#### EXERCISE DIRECTIONS:
Your answer must be the lines of the entries below, exactly as written, from the first line through the line containing "apply (mdc_lookup _ j);".

── TASK INPUT ──

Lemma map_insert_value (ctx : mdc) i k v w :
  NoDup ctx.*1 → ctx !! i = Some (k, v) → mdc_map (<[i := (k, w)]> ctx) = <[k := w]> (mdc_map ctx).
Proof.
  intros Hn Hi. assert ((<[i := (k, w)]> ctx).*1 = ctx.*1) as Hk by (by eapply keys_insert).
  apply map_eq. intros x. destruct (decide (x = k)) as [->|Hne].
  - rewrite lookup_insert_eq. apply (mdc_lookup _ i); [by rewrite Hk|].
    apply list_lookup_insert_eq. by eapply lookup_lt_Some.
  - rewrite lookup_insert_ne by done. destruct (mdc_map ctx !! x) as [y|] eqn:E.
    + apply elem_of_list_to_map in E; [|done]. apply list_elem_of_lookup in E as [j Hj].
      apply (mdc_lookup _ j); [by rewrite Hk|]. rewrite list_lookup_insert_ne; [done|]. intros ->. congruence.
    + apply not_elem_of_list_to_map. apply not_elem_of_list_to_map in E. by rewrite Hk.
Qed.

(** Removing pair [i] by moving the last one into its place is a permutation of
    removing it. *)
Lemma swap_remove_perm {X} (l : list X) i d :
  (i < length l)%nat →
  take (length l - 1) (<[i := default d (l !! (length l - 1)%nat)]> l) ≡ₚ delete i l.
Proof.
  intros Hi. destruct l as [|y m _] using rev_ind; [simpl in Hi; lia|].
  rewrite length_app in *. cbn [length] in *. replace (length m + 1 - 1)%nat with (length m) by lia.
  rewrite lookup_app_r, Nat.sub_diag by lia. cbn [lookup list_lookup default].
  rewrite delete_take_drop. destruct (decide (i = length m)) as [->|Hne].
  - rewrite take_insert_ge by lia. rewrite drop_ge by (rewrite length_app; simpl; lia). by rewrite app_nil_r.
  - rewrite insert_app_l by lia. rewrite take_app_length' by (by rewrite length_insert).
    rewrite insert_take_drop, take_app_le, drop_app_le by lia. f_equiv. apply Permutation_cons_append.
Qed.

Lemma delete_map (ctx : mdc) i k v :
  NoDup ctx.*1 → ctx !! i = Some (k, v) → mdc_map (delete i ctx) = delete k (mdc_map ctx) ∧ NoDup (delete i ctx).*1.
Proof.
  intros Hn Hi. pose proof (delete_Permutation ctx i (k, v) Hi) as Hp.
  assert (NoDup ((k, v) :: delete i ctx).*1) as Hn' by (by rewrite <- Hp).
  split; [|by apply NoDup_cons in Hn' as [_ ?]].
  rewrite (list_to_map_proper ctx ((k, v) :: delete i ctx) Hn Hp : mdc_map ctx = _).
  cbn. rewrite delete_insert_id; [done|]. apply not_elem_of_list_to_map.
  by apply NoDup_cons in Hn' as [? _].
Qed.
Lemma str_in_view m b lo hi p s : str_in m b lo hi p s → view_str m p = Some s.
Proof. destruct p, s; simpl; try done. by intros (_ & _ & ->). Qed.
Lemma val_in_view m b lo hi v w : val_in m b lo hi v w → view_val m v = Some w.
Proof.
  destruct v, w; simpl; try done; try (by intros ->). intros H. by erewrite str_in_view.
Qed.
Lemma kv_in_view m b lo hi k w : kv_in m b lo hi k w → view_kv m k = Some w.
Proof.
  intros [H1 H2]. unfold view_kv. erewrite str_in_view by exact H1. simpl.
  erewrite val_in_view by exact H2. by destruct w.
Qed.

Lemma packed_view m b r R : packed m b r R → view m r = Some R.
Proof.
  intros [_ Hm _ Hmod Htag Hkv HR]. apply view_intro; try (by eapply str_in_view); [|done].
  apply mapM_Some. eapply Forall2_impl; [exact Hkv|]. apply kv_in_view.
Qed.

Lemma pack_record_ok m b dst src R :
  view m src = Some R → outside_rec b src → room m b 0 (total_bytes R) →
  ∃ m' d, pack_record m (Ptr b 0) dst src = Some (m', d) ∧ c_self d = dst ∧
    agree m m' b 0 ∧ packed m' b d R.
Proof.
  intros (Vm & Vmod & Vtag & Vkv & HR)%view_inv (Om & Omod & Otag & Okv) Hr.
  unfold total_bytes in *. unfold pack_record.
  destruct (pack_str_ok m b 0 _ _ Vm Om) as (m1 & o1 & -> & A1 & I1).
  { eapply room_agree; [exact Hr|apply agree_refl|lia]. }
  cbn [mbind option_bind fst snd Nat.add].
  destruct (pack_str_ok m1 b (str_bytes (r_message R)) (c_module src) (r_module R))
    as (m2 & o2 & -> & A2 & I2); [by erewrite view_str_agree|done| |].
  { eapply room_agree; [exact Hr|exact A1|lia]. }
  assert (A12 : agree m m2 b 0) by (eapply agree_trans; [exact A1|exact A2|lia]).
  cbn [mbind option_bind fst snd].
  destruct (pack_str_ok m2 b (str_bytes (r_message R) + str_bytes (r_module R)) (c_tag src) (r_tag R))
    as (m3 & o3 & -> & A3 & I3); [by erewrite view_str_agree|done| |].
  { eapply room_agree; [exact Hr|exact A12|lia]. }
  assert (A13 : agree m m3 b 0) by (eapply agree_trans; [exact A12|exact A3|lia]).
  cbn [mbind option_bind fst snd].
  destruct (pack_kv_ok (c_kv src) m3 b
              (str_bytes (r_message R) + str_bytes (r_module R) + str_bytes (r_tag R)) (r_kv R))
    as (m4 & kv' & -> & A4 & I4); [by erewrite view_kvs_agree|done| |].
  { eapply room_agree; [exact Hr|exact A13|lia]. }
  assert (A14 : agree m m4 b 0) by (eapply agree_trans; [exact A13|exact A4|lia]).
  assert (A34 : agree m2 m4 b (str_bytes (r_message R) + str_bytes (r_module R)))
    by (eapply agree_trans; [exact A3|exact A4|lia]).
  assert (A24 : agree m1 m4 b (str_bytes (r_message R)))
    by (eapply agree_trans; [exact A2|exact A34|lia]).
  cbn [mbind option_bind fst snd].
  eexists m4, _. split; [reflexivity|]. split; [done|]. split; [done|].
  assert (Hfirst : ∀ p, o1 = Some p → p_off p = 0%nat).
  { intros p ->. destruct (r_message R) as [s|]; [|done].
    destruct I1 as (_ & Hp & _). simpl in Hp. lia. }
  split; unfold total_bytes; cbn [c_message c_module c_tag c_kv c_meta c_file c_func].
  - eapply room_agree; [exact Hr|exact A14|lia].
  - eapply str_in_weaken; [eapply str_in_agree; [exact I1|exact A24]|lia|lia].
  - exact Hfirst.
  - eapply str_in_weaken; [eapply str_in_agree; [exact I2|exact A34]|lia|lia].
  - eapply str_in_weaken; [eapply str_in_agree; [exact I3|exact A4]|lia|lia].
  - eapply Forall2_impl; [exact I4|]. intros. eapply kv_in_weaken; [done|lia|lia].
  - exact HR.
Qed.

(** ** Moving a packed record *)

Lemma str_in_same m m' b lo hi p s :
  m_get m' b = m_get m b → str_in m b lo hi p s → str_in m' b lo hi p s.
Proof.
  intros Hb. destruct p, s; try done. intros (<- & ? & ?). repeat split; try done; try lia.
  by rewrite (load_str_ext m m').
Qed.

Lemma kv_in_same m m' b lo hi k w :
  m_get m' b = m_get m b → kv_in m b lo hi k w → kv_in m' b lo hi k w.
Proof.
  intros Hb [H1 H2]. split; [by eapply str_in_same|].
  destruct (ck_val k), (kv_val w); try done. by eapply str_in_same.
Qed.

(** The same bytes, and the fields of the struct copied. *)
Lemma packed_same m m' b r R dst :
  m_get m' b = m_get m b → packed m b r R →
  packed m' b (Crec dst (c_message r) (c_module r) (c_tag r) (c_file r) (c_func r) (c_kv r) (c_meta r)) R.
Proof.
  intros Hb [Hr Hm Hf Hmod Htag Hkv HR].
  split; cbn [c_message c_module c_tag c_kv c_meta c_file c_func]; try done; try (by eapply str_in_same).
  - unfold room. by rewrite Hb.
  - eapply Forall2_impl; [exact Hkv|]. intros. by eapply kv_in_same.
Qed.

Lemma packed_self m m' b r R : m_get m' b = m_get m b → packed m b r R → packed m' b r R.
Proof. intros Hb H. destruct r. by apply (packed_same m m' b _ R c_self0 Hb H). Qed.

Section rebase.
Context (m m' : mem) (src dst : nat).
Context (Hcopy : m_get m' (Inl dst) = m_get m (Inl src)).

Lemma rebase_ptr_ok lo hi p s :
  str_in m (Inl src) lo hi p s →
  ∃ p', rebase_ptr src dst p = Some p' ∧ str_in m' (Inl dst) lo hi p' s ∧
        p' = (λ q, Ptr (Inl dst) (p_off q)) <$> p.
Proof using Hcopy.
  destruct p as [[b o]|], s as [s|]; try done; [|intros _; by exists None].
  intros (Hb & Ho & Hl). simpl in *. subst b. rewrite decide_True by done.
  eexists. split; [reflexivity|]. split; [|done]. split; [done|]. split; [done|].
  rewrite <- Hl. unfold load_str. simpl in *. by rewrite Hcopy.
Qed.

───

#### RESPONSE:
Lemma map_insert_value (ctx : mdc) i k v w :
  NoDup ctx.*1 → ctx !! i = Some (k, v) → mdc_map (<[i := (k, w)]> ctx) = <[k := w]> (mdc_map ctx).
Proof.
  intros Hn Hi. assert ((<[i := (k, w)]> ctx).*1 = ctx.*1) as Hk by (by eapply keys_insert).
  apply map_eq. intros x. destruct (decide (x = k)) as [->|Hne].
  - rewrite lookup_insert_eq. apply (mdc_lookup _ i); [by rewrite Hk|].
    apply list_lookup_insert_eq. by eapply lookup_lt_Some.
  - rewrite lookup_insert_ne by done. destruct (mdc_map ctx !! x) as [y|] eqn:E.
    + apply elem_of_list_to_map in E; [|done]. apply list_elem_of_lookup in E as [j Hj].
      apply (mdc_lookup _ j); [by rewrite Hk|]. rewrite list_lookup_insert_ne; [done|]. intros ->. congruence.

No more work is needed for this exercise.